=== Begin Enclosure ===

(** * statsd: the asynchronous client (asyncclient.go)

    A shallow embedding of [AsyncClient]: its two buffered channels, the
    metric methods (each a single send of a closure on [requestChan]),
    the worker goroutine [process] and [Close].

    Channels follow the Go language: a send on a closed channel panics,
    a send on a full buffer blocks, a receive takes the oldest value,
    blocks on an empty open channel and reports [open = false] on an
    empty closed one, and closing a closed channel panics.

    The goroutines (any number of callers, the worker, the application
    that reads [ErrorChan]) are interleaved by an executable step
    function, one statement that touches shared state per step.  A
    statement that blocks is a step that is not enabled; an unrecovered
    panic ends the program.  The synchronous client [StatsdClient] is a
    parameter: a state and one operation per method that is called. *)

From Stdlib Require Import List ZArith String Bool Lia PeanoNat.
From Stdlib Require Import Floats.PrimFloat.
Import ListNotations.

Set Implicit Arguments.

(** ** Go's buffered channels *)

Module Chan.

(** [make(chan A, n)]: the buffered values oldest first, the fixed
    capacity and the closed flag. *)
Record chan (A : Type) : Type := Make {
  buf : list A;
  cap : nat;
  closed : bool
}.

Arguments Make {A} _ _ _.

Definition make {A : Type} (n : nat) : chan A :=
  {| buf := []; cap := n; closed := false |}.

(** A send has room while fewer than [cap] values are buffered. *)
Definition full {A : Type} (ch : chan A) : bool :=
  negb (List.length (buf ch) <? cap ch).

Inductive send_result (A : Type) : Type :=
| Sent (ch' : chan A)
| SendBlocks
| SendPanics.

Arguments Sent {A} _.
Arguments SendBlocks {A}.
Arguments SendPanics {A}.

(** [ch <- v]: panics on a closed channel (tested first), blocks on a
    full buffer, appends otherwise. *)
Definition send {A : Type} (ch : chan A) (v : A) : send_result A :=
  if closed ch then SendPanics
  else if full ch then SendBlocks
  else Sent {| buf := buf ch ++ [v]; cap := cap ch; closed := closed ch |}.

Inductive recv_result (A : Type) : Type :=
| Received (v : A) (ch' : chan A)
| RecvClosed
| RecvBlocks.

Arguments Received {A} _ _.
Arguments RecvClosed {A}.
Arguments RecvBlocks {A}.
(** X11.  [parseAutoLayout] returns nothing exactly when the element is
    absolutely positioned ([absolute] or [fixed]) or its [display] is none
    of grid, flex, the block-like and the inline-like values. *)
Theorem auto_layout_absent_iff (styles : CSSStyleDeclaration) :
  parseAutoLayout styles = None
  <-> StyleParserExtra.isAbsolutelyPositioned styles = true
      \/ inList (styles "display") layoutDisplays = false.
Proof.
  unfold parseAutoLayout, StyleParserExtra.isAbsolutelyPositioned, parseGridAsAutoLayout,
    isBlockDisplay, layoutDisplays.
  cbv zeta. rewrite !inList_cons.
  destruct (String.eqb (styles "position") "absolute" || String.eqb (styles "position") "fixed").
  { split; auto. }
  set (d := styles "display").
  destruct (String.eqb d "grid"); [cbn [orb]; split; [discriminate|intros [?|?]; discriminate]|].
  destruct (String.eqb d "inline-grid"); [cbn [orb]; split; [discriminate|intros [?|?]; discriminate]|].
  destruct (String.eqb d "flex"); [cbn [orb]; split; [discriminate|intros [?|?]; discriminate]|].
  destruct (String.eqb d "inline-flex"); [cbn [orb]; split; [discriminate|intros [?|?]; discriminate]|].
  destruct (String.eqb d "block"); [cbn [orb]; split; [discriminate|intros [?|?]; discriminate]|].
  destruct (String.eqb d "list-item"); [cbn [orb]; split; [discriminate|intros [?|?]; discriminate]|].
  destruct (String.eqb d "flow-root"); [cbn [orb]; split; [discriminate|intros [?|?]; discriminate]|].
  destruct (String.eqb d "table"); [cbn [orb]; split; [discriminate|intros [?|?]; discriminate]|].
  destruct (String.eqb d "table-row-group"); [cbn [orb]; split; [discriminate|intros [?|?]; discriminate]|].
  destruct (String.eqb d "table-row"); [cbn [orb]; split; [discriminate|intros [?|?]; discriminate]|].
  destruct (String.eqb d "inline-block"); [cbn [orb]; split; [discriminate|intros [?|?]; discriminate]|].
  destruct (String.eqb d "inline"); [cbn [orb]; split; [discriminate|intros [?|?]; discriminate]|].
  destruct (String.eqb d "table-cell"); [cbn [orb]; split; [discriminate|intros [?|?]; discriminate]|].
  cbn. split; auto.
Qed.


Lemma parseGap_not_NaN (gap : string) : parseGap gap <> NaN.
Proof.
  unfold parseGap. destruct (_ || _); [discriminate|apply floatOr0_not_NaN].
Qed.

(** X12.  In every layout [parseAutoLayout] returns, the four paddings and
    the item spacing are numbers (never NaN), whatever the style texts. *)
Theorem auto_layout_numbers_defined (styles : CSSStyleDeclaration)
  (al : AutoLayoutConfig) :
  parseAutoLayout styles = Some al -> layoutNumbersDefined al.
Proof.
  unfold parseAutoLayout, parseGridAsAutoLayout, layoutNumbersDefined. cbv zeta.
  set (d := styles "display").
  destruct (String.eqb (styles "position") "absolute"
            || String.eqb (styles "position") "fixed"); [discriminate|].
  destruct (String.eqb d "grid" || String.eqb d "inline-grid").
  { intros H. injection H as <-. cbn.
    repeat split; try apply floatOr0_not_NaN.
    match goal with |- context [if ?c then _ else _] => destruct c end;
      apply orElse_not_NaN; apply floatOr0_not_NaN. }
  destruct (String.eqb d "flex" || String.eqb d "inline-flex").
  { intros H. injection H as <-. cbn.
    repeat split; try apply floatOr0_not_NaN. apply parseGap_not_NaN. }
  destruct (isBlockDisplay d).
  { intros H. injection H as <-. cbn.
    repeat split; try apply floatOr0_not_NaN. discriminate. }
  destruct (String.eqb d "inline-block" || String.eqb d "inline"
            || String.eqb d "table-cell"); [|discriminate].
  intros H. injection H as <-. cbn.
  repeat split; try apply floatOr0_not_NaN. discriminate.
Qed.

=== End Enclosure ===

> DIRECTIONS:
Give again, word for word, the records from their first line to the one with "capacity and the closed flag. *)", and leave out all else.

> SOLVED PROBLEM:
(** * statsd: the asynchronous client (asyncclient.go)

    A shallow embedding of [AsyncClient]: its two buffered channels, the
    metric methods (each a single send of a closure on [requestChan]),
    the worker goroutine [process] and [Close].

    Channels follow the Go language: a send on a closed channel panics,
    a send on a full buffer blocks, a receive takes the oldest value,
    blocks on an empty open channel and reports [open = false] on an
    empty closed one, and closing a closed channel panics.

    The goroutines (any number of callers, the worker, the application
    that reads [ErrorChan]) are interleaved by an executable step
    function, one statement that touches shared state per step.  A
    statement that blocks is a step that is not enabled; an unrecovered
    panic ends the program.  The synchronous client [StatsdClient] is a
    parameter: a state and one operation per method that is called. *)

From Stdlib Require Import List ZArith String Bool Lia PeanoNat.
From Stdlib Require Import Floats.PrimFloat.
Import ListNotations.

Set Implicit Arguments.

(** ** Go's buffered channels *)

Module Chan.

(** [make(chan A, n)]: the buffered values oldest first, the fixed
    capacity and the closed flag. *)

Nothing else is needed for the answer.